“What are my odds of getting in to
[Dream School]’s MBA program?!?”
We get this question a lot.
And… we understand why.
Life is so full of uncertainty, and as human beings we crave quantifiable outcomes. This explains the obsession with “Average GMAT score & G.P.A.” charts, and the popularity of so-called “admissions calculators” and “guessing your odds” articles.
And you know what? While imperfect, those things are often “directionally” correct. They are better than nothing at helping you try to figure out where you’ll get in… except that… I entered in the background/stats of 5 close friends of mine who went to HBS (from different educational / professional / ethnic backgrounds). So far, not a single “admissions chances algorithm” has predicted with 100% certainty that ANY of us would get into HBS.
This is because admissions depends upon qualitative, “soft” skills and, ultimately, proving leadership potential. And oh yeah: how likable you are.
Stuff that is tough to put into a “calculator” or guess from a message-board “profile review”.

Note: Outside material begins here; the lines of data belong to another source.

(** The facts about a step: the status and the result of its task. *)
Definition step_task (step : StepExecutionRecord) : option string := t ← st_task step; if t =s "" then None else Some t.
Definition step_task_status (step : StepExecutionRecord) (d : DB) : option string := t ← step_task step; task_status_in t d.
Definition step_task_result (sha256_hex : string -> string) (step : StepExecutionRecord) (d : DB) : option AgentTaskResultV1 := t ← step_task step; task_result_in sha256_hex t d.
Definition step_evidence (sha256_hex : string -> string) (step : StepExecutionRecord) (d1 d2 : DB) : VerifiedEvidence :=
  assembleEvidence sha256_hex (step_task_status step d1) (step_task_result sha256_hex step d2) (st_revision_before step) (st_revision_after step).

(** Before [d'] the evidence was given to the store to record: its row is there, with this
    evidence and the decision for workflow [id], unless one had been recorded for the step
    execution before, or the store refused to record it. *)
Definition evidence_recorded (id : string) (step : StepExecutionRecord) (ev : VerifiedEvidence) (d d' : DB) : Prop :=
  exists da, store_run d da /\ store_run da d' /\
    ((exists row, db_evidence d' !! st_id step = Some row /\
        (db_evidence da !! st_id step = Some row \/
         ce_workflow_id row = id /\ ce_decision row = "complete" /\ encodeJson (evidence_json ev) SIZE_LIMITS.metadata_json = Ok (ce_evidence_json row)))
     \/ exists now code, recordCompletionEvidence now (st_id step) id (evidence_json ev) "complete" da = (Err code, da)).

Lemma record_evidence (now sid id dec : string) (ev : value) (d d' : DB) (r : result err_code unit) :
  recordCompletionEvidence now sid id ev dec d = (r, d') ->
  match r with
  | Ok _ => exists row, db_evidence d' !! sid = Some row /\
      (db_evidence d !! sid = Some row \/ ce_workflow_id row = id /\ ce_decision row = dec /\ encodeJson ev SIZE_LIMITS.metadata_json = Ok (ce_evidence_json row))
  | Err _ => d' = d
  end.
Proof.
  intros H. destruct r as [[]|e]; [|by apply failed_transaction in H]. unfold recordCompletionEvidence in H. inv_run H.
  destruct (db_evidence d !! sid) as [row|] eqn:Er; cbn [is_some] in H2; unfold unless in H2; [injection H2 as ->; exists row; split; [done|by left]|inv_run H2].
  unfold boundString in *. destruct (64 <? byteLen dec); [done|]. simplify_eq. eexists. split; [cbn; apply lookup_insert_eq|]. right. done.
Qed.

(** How workflow [id] came to be completed between [d0] and [d']: the pump read the running
    workflow and its spec, a completed step execution of this workflow whose output routes
    to [$complete], and, under a completion policy, facts that meet it; it gave the
    evidence to the store to record. *)
Record completes (sha256_hex : string -> string) (id : string) (d0 d' : DB) : Prop := {
  co_witness : exists d wf spec, store_run d0 d /\ store_run d d' /\ getWorkflow id d = (Ok (Some wf), d) /\ wf_status wf = "running" /\ loadSpec wf = Some spec
    /\ exists ds key step out kind, store_run d ds /\ store_run ds d'
        /\ stepRow key ds = Some (st_row step) /\ s_workflow_id (st_row step) = id /\ s_status (st_row step) = "completed"
        /\ output_obj step = Some out /\ selectEdge spec (st_step step) out (st_round step) = RouteTo true "$complete" kind
        /\ (truthy (get "completion_policy" spec) = true ->
            exists d1 d2, store_run ds d1 /\ store_run d1 d2 /\ store_run d2 d'
              /\ facts_meet (step_task_status step d1) (step_task_result sha256_hex step d2) (st_revision_before step) (st_revision_after step)
                   (get "completion_policy" spec) (declaredRemainingWork step)
              /\ evidence_recorded id step (step_evidence sha256_hex step d1 d2) d2 d');
}.

Section Completion.
Context {E : Type} (env : Env E) (id : string) {Hrun : Rely env store_run} {Hnc : Rely env (no_complete id)}.
Implicit Types (w : World E).

Lemma rrun_bind {A B : Type} (m : R E A) (k : A -> R E B) w a w1 : m w = (Ok a, w1) -> (m ≫= k) w = k a w1.
Proof. unfold mbind, R_bind. by intros ->. Qed.

Lemma try_read {A B : Type} (m : M A) (f : A -> option B) w :
  Preserves eq m -> exists d w1, try_catch (o ← read env m; mret (f o)) (fun _ => mret None) w = (Ok (match fst (m d) with Ok a => f a | Err _ => None end), w1)
    /\ store_run (wd_db w) d /\ wd_db w1 = d.
Proof.
  intros Hm. unfold try_catch, mbind, R_bind. destruct (read env m w) as [x w2] eqn:Er.
  destruct (read_inv env store_run m w x w2 _ _ Er) as (d & Hd & E2 & [(a & Ea & ->)|(e & Ea & ->)]); exists d; rewrite Ea; eauto.
Qed.

Lemma assemble_inv (step : StepExecutionRecord) w :
  exists d1 d2 w1, assembleStepEvidence env step w = (Ok (step_evidence (en_sha256_hex env) step d1 d2), w1)
    /\ store_run (wd_db w) d1 /\ store_run d1 d2 /\ wd_db w1 = d2.
Proof.
  unfold assembleStepEvidence, step_evidence, step_task_status, step_task_result, step_task.
  destruct (st_task step) as [t|]; cbn [mbind option_bind]; [|by exists (wd_db w), (wd_db w), w].
  destruct (t =s "") eqn:Et; cbn [mbind option_bind]; [by exists (wd_db w), (wd_db w), w|].
  destruct (try_read (getTask t) (fun o => t_status ∘ tk_row <$> o) w (reads_getTask eq t)) as (d1 & w1 & E1 & H1 & <-).
  destruct (try_read (getTaskResult (en_sha256_hex env) t) (fun o => p ← o; snd p) w1 (reads_getTaskResult eq _ t)) as (d2 & w2 & E2 & H2 & <-).
  exists (wd_db w1), (wd_db w2), w2. rewrite (rrun_bind _ _ _ _ _ E1), (rrun_bind _ _ _ _ _ E2). done.
Qed.
Lemma create_ready (spec inputs : value) (wf : WorkflowRecord) w w1 :
  store_ok (wd_db w) -> Runtime.createWorkflow env spec inputs w = (Ok (id, wf), w1) -> vr_valid (validateWorkflowSpec (wf_spec wf)) = true ->
  ready id (wf_spec wf) (rounds (wf_spec wf)) (wd_db w1).
Proof.
  intros Hok H Hv. pose proof (rp_returned store_run _ _ _ _ (rp_createWorkflow env store_run spec inputs) H) as Hr.
  split; [by eapply store_ok_run|]. unfold Runtime.createWorkflow in H.
  destruct (negb (vr_valid (validateWorkflowSpec spec))); [done|]. destruct (_ && _); [done|]. destruct (normalizeInputValues spec inputs) as [vs|]; [|done].
  peel H hex w2 E2. cbv zeta in H. peel H ts w3 E3. peel H x w4 E4. apply rret_ok in H as [[= Hid ->] <-].
  pose proof (rp_returned store_run _ _ _ _ (rp_from_env store_run _) E2) as R2. pose proof (rp_returned store_run _ _ _ _ (rp_from_env store_run _) E3) as R3.
  apply (store_returns env store_run) in E4 as (now & d & R4 & Hc); [|apply _].
  assert (store_ok d) as Hd by (eapply store_ok_run; [|exact Hok]; etransitivity; [exact R2|]; etransitivity; [exact R3|exact R4]).
  eapply create_position in Hc as (r & Hrow & Hto & Hs & Hn & Hx); [|apply Hd|done|done]. cbn in Hrow, Hx. rewrite Hid in *.
  exists r. split; [done|]. split; [by eapply toWorkflow_spec|]. unfold cur_of. rewrite Hs, Hn. cbn [patched default].
  split; [by apply entry_is_step|]. split; [unfold rounds; lia|]. intros s n Hex. by destruct (Hx s n).
Qed.

Context (spec : value) (Hvalid : vr_valid (validateWorkflowSpec spec) = true).
Abbreviation Ready w := (ready id spec (rounds spec) (wd_db w)).
(* ===== verification/Journal.v ===== *)
(** * The Node run-event journal and lease authority
      (src/node-journal/contract.ts, serialization.ts, sqlite-journal.ts, retention.ts)

    The journal is a SQLite file of runs, their events and results, workspace leases and
    revision observations, with in-memory subscriptions.  Operations run in [ST] over
    [Journal]; every method of the source is synchronous.  A consumer is modelled by the
    list of events its [onEvent] was called with.  One operation sees one instant [now]. *)

From S2P Require Import Prelude Machine Values Json Contract Verification Outputs.

(** ** Contract *)

Definition RUN_EVENT_REPLAY_CAPABILITY : string := "run_event_replay_v1".
Definition WORKSPACE_LEASE_CAPABILITY : string := "workspace_lease_v1".
Definition JOURNAL_SCHEMA_VERSION : Z := 1.
Definition NODE_RUN_EVENT_TYPES : list string := ["status"; "log"; "approval_required"; "approval_response"; "tool_call"; "pr_created"; "error"].

Module JOURNAL_LIMITS.
Definition event_payload_bytes : Z := 256 * 1024.
Definition events_per_run : Z := 200000.
End JOURNAL_LIMITS.

Inductive JournalErrorCode : Type :=
  | not_found | duplicate | event_conflict | event_gap | invalid_record | corruption | invalid_transition | too_large
  | events_per_run_exceeded | unsupported_schema | result_conflict | lease_conflict | closed | subscriber_overflow.

Inductive WorkspaceLeaseErrorCode : Type :=
  | workspace_lease_conflict | workspace_lease_unavailable | workspace_lease_invalid | workspace_lease_released
  | workspace_lease_required | workspace_lease_in_use | workspace_lease_unsupported | workspace_node_ambiguous
  | workspace_revision_conflict | workspace_revision_unavailable | workspace_release_pending.

(** What a method throws: a [JournalError], a [WorkspaceLeaseError] or a SQLite constraint error. *)
Inductive journal_error : Type :=
  | JournalError (code : JournalErrorCode)
  | WorkspaceLeaseError (code : WorkspaceLeaseErrorCode)
  | ConstraintError.

Record NodeRunEvent : Type := {
  ne_remote_run_id : string; ne_sequence : Z; ne_type : string; ne_timestamp : string; ne_payload : value }.

(** [ni_terminal] and [ni_status] are optional in the source. *)
Record NodeRunEventInput : Type := {
  ni_type : string; ni_timestamp : string; ni_payload : value; ni_terminal : bool; ni_status : option string }.

Record ReplayMetadata : Type := {
  rm_earliest_retained_sequence : Z; rm_latest_sequence : Z; rm_history_complete_for_request : bool;
  rm_status : string; rm_terminal : bool; rm_replay_capability : string }.

(** ** Tables *)

Record RunRow : Type := {
  rn_remote_run_id : string; rn_created_at : string; rn_updated_at : string; rn_status : string; rn_terminal_at : option string;
  rn_last_sequence : Z; rn_earliest_retained_sequence : Z; rn_terminal_event_recorded : bool; rn_workspace_lease_id : option string }.

Record EventRow : Type := {
  er_remote_run_id : string; er_sequence : Z; er_type : string; er_ts : string; er_payload_json : string; er_created_at : string }.

Record ResultRow : Type := {
  rr_remote_run_id : string; rr_schema_version : string; rr_result_status : string; rr_final_output_text : option string;
  rr_process_exit_code : option Z; rr_finalized_at : option string; rr_content_hash : option string;
  rr_evidence_refs_json : string; rr_artifact_refs_json : string; rr_verification_json : option string; rr_created_at : string }.

Record LeaseRow : Type := {
  lr_workspace_lease_id : string; lr_workflow_id : string; lr_node_id : string; lr_workspace_key : string; lr_mode : string;
  lr_status : string; lr_acquired_at : option string; lr_release_requested_at : option string; lr_released_at : option string;
  lr_base_revision_json : option string; lr_current_revision_json : option string; lr_created_at : string; lr_updated_at : string }.

Record RevisionRow : Type := {
  ro_observation_id : string; ro_workspace_lease_id : string; ro_step_execution_id : option string; ro_phase : string;
  ro_revision_json : string; ro_created_at : string }.

(** A subscription; [sub_registered]: it is in the set of its run; [sub_delivered]: the
    events its consumer was called with. *)
Record Sub : Type := {
  sub_runId : string; sub_cutoff : Z; sub_maxQueue : Z; sub_queue : list NodeRunEvent; sub_draining : bool;
  sub_overflowed : bool; sub_closed : bool; sub_registered : bool; sub_delivered : list NodeRunEvent }.

Record Journal : Type := mkJournal {
  j_closed : bool;
  j_runs : gmap string RunRow;
  j_events : list EventRow;
  j_results : gmap string ResultRow;
  j_leases : gmap string LeaseRow;
  j_revisions : gmap string RevisionRow;
  j_subs : gmap nat Sub }.

Definition set_runs (m : gmap string RunRow) (j : Journal) : Journal :=
  mkJournal (j_closed j) m (j_events j) (j_results j) (j_leases j) (j_revisions j) (j_subs j).
Definition set_events (l : list EventRow) (j : Journal) : Journal :=
  mkJournal (j_closed j) (j_runs j) l (j_results j) (j_leases j) (j_revisions j) (j_subs j).
Definition set_results (m : gmap string ResultRow) (j : Journal) : Journal :=
  mkJournal (j_closed j) (j_runs j) (j_events j) m (j_leases j) (j_revisions j) (j_subs j).
Definition set_leases (m : gmap string LeaseRow) (j : Journal) : Journal :=
  mkJournal (j_closed j) (j_runs j) (j_events j) (j_results j) m (j_revisions j) (j_subs j).
Definition set_revisions (m : gmap string RevisionRow) (j : Journal) : Journal :=
  mkJournal (j_closed j) (j_runs j) (j_events j) (j_results j) (j_leases j) m (j_subs j).
Definition set_subs (m : gmap nat Sub) (j : Journal) : Journal :=
  mkJournal (j_closed j) (j_runs j) (j_events j) (j_results j) (j_leases j) (j_revisions j) m.

Definition empty_journal : Journal := mkJournal false ∅ [] ∅ ∅ ∅ ∅.

Abbreviation J := (ST Journal journal_error).

(** ** Serialization *)

Definition encodeJson (v : value) (maxBytes : Z) : result journal_error string :=
  match JSON_stringify v with
  | None => Err (JournalError invalid_record)
  | Some text => if maxBytes <? byteLen text then Err (JournalError too_large) else Ok text
  end.

Definition decodeJson (text : string) (maxBytes : Z) : result journal_error value :=
  if maxBytes <? byteLen text then Err (JournalError corruption) else
  match JSON_parse text with Some v => Ok v | None => Err (JournalError corruption) end.

Definition REVISION_BYTES : Z := 256 * 1024.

“So is MBA admissions a game of
So then, is it a complete crapshoot, roll-of-the-dice? Yes and no.
There are people who are “qualified” to get in, and there are those who are “highly competitive”.
If someone is indeed “highly competitive”, then the odds increase, but from “roll of the dice” to “coin toss”.
In other words, “highly competitive” means your chances are still at around 50/50, but hey — that’s better than 1/6 or 1/10.
When people ask me: “Am I getting into Wharton? Come on, be honest!” and I say, “Honestly? No, I don’t think so”, one of the first protests I get in reply is: “But my GMAT is a 750!”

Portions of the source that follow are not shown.